Creating your own dictionary is a lot of work, especially if you are only extending an existing dictionary with a couple of new categories or items. So, what you can do is extend a loaded validator like this (code taken from DSSP):

// db is a cif::datablock reference containing an mmCIF file with DSSP annotations
auto &validator = const_cast<cif::validator &>(*db.get_validator());
if (validator.get_validator_for_category("dssp_struct_summary") == nullptr)
{
    auto dssp_extension = cif::load_resource("dssp-extension.dic");
    if (dssp_extension)
        cif::extend_dictionary(validator, *dssp_extension);
}

Note

In the example above we’re loading the data using Resources. See the documentation on that for more information.

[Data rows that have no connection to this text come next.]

Lemma meter_counts {A} (p : cprog A) w m : is_Some (ProposeDuration m) ->
  exists m', run metered (meter p) (w, m) = ((run h p w).1, ((run h p w).2, m')) /\
    only_proposals m m' /\ proposed m' = proposed m + proposals p w.
Proof.
  revert w m. induction p as [a|X e k IH]; intros w m Hm; [exists m; split_and!; [done|repeat split; done|cbn; lia]|].
  cbn [meter run proposals]. rewrite run_bind.
  assert (exists m1, run metered (meter_req e) (w, m) = ((h X e w).1, ((h X e w).2, m1)) /\ only_proposals m m1 /\
    proposed m1 = proposed m + (match e with CPropose _ => 1 | _ => 0 end)) as (m1 & -> & Ho & Hc).
  { destruct e; cbn [meter_req];
      try (exists m; rewrite run_trigger; cbn [metered fst snd]; destruct (h _ _ w); split_and!; [done|repeat split; done|lia]).
    - unfold syncProposeMetadata. rewrite run_bind, run_trigger. cbn [metered fst snd]. destruct (h _ _ w) as [x w']. rewrite run_bind, run_trigger.
      eexists. split; [done|]. cbn [fst snd]. split; [apply observe_only|by rewrite observe_count].
    - unfold proposePartition. rewrite run_bind, run_trigger. cbn [metered fst snd]. destruct (h _ _ w) as [x w']. rewrite run_bind, run_trigger.
      eexists. split; [done|]. cbn [fst snd]. split; [apply observe_only|rewrite observe_count by done; rewrite andb_false_r; lia]. }
  destruct (h X e w) as [x w']. cbn [fst snd]. destruct (IH x w' m1) as (m2 & -> & Ho2 & Hc2); [by apply Ho|].
  exists m2. split_and!; [done|by eapply only_proposals_trans|]. rewrite Hc2, Hc. destruct e; lia.
Qed.

End transparent.

(** ** The leader gauges *)

(** A handler with a table of known leaders: two requests read and write it, the others leave it
    alone, and a map is iterated in any order. *)
Class LeaderTable {W} (h : forall X, clusterE X -> W -> X * W) (lead : W -> known_leaders) : Prop := {
  lt_get : forall w, (h _ CLeaders w).1 = lead w;
  lt_set : forall f w, lead (h _ (CSetLeaders f) w).2 = f (lead w);
  lt_order : forall keys w, (h _ (COrder keys) w).1 ≡ₚ keys;
  lt_keep : forall X (e : clusterE X) w, match e with CSetLeaders _ => False | _ => True end -> lead (h X e w).2 = lead w
}.

(** The node of [ClusterRun] has one. *)
#[export] Instance node_table cfg unmarshal config leader : LeaderTable (ClusterRun.handle cfg unmarshal config leader) ClusterRun.c_leaders.
Proof.
  constructor; try done. intros X e w He. destruct e; try done; cbn [ClusterRun.handle].
  - by destruct (Update _ _) as [[s r]|err|q|].
  - by destruct (DataRun.propose _ _ _ _ _).
  - unfold ClusterRun.start_shard. destruct (_ !! shard); [done|]. by destruct (Partition.Open _ _ _) as [p [i|err|q|]].
  - unfold ClusterRun.stop_shard. by destruct (_ !! shard).
  - by destruct (DataRun.handle _ _ _ _ _).
Qed.

Definition leader_enabled (m : RaftMetrics) : Prop := is_Some (Term m) /\ is_Some (IsLeader m) /\ is_Some (LeaderChangesTotal m).

(** The series of a shard, where it has them: term, whether this node leads, and the number of changes. *)
Definition leader_reading (m : RaftMetrics) (shard : Z) : option Z * option Z * option Z :=
  (series (Term m) [fmt_d shard], series (IsLeader m) [fmt_d shard], series (LeaderChangesTotal m) [fmt_d shard]).
Definition changes (m : RaftMetrics) (shard : Z) : Z := default 0 (leader_reading m shard).2.

Definition leads (config : CoordinatorConfig) (r : leaderRecord) : Z := if lr_nodeID r =? ccNodeID config then 1 else 0.

Lemma fmt_u64_inj a b : in_u64 a -> in_u64 b -> fmt_d a = fmt_d b -> a = b.
Proof.
  unfold in_u64. intros Ha Hb E. assert (2 ^ 64 < 10 ^ 21) by done.
  pose proof (parse_fmt_d a ltac:(lia)) as H1. pose proof (parse_fmt_d b ltac:(lia)) as H2. rewrite E in H1. congruence.
Qed.

Lemma record_leader_reading config id l t m : leader_enabled m ->
  let m' := record_leader config id l t m in
  leader_enabled m' /\ leader_reading m' id = (Some t, Some (leads config {| lr_nodeID := l; lr_term := t |}), Some (changes m id + 1)) /\
  forall sh, in_u64 sh -> in_u64 id -> sh <> id -> leader_reading m' sh = leader_reading m sh.
Proof.
  intros ([v1 E1] & [v2 E2] & [v3 E3]). cbv zeta. unfold leader_enabled, changes, leader_reading, record_leader, Inc, Set_, StorageMetrics.Inc, StorageMetrics.Set_, StorageMetrics.series.
  cbn. rewrite E1, E2, E3. cbn. rewrite !lookup_insert_eq. split_and!; try (by eexists). intros sh Hs Hi Hne.
  rewrite !lookup_insert_ne; [done|..]; intros [= E]; by apply Hne, fmt_u64_inj.
Qed.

If a validator has been assigned to a file, assignments to items are checked for valid data. So the following code will throw an exception (see: _atom_site-label):

auto rh = atom_site.front();
rh["Cartn_x"] = "foo";

Linking

Based on information recorded in dictionary files (see Validation) you can locate linked records in parent or child categories.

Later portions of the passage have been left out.